[Working data — start]

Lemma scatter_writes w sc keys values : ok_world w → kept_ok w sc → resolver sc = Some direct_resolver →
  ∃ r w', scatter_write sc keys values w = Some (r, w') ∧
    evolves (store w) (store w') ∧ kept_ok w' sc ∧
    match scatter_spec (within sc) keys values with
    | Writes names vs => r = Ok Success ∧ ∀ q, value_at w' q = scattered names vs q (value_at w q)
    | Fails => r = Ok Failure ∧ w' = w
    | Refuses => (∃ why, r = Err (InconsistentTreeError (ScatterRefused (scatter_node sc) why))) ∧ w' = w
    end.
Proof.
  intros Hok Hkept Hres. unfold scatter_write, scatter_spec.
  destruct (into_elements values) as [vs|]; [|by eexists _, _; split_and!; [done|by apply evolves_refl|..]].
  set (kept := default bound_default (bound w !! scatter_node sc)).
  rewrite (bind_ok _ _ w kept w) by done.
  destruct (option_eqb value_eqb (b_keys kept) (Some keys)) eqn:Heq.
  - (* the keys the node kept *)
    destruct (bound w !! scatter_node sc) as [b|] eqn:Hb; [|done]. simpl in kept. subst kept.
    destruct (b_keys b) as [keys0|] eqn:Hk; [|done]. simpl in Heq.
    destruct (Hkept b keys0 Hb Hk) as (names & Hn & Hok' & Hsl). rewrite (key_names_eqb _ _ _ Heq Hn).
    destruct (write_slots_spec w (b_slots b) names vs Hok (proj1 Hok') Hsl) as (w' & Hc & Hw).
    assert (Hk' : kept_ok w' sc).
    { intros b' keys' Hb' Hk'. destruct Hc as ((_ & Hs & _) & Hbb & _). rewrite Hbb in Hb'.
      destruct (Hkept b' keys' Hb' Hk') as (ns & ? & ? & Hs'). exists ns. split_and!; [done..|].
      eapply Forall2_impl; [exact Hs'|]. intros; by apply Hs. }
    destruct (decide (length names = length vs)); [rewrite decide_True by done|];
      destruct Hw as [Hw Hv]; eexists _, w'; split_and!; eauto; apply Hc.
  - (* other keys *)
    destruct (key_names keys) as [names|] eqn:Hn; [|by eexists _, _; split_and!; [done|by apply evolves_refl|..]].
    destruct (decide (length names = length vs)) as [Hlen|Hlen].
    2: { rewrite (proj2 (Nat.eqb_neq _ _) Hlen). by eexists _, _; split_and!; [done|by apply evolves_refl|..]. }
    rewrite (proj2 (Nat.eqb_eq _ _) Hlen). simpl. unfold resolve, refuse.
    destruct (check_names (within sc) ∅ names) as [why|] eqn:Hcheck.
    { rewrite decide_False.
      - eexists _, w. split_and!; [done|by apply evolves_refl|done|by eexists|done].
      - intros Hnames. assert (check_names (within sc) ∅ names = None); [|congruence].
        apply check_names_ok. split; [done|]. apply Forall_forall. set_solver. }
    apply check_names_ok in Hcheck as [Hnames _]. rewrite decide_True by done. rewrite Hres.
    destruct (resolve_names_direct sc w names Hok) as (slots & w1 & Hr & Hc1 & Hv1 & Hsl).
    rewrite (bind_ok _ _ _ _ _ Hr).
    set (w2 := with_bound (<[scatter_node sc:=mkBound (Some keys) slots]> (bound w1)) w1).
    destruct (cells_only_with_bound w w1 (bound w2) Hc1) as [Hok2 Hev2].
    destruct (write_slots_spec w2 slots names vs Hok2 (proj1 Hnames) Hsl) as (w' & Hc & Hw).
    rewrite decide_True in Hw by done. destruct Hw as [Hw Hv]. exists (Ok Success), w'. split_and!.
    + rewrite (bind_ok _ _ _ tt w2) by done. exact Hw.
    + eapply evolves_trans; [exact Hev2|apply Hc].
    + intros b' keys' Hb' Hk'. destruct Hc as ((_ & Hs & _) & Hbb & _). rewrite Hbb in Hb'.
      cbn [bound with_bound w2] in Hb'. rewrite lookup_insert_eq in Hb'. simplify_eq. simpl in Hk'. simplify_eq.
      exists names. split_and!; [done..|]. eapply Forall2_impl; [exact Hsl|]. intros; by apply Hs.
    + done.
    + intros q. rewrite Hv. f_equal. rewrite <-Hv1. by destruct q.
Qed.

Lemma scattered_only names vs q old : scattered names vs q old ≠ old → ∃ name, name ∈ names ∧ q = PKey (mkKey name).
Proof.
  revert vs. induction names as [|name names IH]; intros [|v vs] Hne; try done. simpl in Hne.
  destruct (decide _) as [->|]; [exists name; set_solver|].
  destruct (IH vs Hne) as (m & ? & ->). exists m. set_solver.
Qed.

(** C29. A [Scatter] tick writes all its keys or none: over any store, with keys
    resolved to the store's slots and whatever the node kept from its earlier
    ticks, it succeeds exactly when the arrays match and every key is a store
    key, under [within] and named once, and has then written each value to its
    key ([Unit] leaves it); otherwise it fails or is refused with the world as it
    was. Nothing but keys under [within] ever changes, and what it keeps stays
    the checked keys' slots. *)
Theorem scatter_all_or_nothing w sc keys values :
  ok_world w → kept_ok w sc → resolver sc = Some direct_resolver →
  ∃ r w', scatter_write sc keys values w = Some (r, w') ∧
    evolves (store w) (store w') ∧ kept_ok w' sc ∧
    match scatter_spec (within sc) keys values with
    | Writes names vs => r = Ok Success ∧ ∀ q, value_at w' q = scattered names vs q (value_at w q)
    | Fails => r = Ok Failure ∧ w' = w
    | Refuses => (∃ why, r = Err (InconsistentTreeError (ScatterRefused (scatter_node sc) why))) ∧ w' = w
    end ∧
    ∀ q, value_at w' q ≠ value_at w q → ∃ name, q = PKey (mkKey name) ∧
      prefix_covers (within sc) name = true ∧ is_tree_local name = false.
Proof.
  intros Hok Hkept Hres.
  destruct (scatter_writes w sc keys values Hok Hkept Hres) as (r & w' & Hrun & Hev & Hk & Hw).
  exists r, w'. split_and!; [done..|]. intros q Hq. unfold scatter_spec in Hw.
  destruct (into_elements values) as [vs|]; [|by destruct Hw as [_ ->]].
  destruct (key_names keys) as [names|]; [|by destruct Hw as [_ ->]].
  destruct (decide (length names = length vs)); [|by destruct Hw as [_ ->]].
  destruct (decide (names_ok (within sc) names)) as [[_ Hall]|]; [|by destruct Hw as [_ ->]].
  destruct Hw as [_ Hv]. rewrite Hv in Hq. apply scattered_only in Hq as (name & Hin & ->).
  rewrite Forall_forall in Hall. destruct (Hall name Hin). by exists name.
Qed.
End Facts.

[Working data — finish]

* **Exercise prompt**
The answer must be every line from the records above that contains "Hkept".

* **Written response**
  intros Hok Hkept Hres. unfold scatter_write, scatter_spec.
    destruct (Hkept b keys0 Hb Hk) as (names & Hn & Hok' & Hsl). rewrite (key_names_eqb _ _ _ Heq Hn).
      destruct (Hkept b' keys' Hb' Hk') as (ns & ? & ? & Hs'). exists ns. split_and!; [done..|].
  intros Hok Hkept Hres.
  destruct (scatter_writes w sc keys values Hok Hkept Hres) as (r & w' & Hrun & Hev & Hk & Hw).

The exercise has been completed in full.